__WORK TO COMPLETE__:
Filter the entries for the word "with". Copy each line in which it occurs.

::::::::::

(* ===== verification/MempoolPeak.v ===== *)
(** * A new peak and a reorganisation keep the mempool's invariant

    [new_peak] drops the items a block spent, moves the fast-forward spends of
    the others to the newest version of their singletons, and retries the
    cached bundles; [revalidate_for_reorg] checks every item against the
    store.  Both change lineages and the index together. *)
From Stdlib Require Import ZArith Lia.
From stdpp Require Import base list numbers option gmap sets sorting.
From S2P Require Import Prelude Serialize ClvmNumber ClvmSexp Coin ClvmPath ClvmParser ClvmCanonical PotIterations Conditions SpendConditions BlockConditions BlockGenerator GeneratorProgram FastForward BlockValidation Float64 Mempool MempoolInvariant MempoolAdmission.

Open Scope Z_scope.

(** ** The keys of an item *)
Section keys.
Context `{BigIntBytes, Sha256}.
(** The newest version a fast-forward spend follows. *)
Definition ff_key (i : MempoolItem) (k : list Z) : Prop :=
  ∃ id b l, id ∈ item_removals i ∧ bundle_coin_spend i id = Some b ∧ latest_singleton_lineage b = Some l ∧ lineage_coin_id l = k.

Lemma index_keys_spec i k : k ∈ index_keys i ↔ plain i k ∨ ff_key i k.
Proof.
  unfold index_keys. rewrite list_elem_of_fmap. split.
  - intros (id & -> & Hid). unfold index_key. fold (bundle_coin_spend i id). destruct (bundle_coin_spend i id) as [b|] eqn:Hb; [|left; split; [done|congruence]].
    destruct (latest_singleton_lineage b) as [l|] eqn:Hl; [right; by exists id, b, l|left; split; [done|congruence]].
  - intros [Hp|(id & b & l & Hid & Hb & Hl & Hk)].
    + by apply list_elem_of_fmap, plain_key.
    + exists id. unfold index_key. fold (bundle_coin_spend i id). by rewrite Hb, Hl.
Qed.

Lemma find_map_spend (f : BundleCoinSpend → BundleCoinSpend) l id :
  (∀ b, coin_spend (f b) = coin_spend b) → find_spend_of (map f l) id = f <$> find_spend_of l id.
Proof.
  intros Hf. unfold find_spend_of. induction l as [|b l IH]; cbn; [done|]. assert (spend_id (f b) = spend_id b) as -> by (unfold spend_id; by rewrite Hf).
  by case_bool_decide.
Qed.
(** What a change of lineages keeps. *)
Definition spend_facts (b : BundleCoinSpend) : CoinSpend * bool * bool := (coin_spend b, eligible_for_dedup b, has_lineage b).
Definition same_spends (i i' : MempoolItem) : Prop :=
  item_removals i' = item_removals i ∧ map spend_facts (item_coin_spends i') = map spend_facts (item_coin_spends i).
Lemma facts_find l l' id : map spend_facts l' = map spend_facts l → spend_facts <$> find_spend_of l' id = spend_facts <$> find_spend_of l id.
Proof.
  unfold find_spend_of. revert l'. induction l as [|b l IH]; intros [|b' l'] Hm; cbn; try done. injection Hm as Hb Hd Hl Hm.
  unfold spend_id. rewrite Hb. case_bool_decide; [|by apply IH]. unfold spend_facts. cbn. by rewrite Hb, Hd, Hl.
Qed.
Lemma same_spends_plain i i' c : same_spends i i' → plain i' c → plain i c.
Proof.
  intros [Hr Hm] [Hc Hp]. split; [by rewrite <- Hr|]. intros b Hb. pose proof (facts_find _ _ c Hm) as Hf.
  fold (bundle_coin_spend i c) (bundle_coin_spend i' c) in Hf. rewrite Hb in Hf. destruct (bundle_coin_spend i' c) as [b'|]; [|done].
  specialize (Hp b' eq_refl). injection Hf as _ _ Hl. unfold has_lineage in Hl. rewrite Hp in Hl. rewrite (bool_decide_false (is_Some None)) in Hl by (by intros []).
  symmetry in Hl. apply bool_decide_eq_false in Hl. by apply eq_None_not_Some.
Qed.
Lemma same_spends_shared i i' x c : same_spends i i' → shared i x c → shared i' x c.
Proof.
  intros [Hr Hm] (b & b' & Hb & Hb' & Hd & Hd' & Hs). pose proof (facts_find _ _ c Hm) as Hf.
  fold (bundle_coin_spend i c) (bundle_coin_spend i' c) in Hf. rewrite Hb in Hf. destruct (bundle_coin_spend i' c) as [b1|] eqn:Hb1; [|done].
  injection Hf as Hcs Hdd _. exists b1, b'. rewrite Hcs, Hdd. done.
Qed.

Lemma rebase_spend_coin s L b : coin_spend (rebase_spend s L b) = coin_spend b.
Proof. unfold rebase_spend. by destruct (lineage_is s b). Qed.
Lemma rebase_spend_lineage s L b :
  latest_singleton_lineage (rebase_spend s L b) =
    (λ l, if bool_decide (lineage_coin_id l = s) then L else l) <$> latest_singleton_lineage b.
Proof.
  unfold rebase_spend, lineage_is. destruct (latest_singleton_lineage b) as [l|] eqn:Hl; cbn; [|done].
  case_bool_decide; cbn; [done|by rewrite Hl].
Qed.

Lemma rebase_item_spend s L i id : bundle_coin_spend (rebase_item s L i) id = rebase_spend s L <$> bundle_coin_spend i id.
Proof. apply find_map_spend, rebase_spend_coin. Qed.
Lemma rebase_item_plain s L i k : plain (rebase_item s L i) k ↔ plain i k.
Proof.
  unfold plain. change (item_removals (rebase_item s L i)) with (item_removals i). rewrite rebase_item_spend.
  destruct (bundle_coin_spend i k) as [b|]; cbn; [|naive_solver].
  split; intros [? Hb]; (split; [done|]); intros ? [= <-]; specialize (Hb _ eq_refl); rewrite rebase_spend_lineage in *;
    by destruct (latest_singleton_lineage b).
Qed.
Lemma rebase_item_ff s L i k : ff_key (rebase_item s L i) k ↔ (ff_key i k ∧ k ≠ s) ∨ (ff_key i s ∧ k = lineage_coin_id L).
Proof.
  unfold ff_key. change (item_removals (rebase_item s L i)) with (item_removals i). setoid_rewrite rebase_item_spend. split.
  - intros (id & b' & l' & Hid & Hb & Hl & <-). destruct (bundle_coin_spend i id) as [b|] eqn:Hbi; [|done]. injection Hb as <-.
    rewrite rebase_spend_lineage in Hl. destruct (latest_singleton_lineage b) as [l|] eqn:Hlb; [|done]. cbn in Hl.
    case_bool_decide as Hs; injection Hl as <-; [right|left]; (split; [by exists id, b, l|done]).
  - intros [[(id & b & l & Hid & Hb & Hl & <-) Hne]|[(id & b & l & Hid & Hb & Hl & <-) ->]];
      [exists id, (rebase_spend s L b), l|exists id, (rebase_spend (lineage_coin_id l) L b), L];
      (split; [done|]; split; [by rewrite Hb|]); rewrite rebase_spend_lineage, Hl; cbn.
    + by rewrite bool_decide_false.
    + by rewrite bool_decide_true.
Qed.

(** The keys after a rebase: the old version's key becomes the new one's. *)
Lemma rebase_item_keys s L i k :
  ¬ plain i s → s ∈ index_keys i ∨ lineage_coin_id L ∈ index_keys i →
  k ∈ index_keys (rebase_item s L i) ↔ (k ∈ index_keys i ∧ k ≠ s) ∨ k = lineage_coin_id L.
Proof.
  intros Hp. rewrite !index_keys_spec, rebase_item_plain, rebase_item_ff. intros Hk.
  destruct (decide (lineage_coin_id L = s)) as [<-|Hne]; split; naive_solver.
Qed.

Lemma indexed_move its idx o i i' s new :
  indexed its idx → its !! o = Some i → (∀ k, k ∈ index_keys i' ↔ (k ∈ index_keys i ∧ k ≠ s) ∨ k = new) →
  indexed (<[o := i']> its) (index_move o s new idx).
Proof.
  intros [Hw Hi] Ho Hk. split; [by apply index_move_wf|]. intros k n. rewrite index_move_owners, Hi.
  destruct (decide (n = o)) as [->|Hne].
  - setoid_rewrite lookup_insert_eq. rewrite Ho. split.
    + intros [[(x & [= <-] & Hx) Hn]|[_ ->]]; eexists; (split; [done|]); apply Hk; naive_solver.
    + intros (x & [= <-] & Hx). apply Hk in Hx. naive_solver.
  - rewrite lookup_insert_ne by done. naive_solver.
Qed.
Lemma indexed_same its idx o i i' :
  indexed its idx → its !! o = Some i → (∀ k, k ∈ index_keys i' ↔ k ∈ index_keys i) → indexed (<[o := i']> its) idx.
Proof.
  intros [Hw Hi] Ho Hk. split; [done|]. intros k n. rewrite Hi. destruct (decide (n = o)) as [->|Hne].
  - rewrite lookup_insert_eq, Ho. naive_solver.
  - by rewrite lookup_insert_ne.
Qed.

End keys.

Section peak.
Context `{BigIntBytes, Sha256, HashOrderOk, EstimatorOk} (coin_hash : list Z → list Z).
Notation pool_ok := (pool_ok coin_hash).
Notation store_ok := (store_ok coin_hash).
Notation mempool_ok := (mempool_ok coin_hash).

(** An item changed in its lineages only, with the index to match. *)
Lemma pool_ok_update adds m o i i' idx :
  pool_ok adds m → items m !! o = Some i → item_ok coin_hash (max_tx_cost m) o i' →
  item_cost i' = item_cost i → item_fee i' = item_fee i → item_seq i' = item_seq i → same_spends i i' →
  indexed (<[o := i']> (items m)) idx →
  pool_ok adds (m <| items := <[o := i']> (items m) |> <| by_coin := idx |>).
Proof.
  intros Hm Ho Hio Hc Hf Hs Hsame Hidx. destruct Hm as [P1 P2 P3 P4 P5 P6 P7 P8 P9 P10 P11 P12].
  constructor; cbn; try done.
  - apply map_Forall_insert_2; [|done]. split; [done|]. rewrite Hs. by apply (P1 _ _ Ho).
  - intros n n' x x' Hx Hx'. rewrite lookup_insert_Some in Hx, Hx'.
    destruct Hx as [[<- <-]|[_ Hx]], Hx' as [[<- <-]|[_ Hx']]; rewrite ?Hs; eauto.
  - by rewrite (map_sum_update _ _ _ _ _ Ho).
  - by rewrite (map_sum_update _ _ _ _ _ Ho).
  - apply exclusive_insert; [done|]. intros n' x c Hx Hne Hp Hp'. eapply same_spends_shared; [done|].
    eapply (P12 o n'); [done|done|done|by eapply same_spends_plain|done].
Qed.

::::::::::

__YOUR RESPONSE__:
  unfold plain. change (item_removals (rebase_item s L i)) with (item_removals i). rewrite rebase_item_spend.
  unfold ff_key. change (item_removals (rebase_item s L i)) with (item_removals i). setoid_rewrite rebase_item_spend. split.
(** An item changed in its lineages only, with the index to match. *)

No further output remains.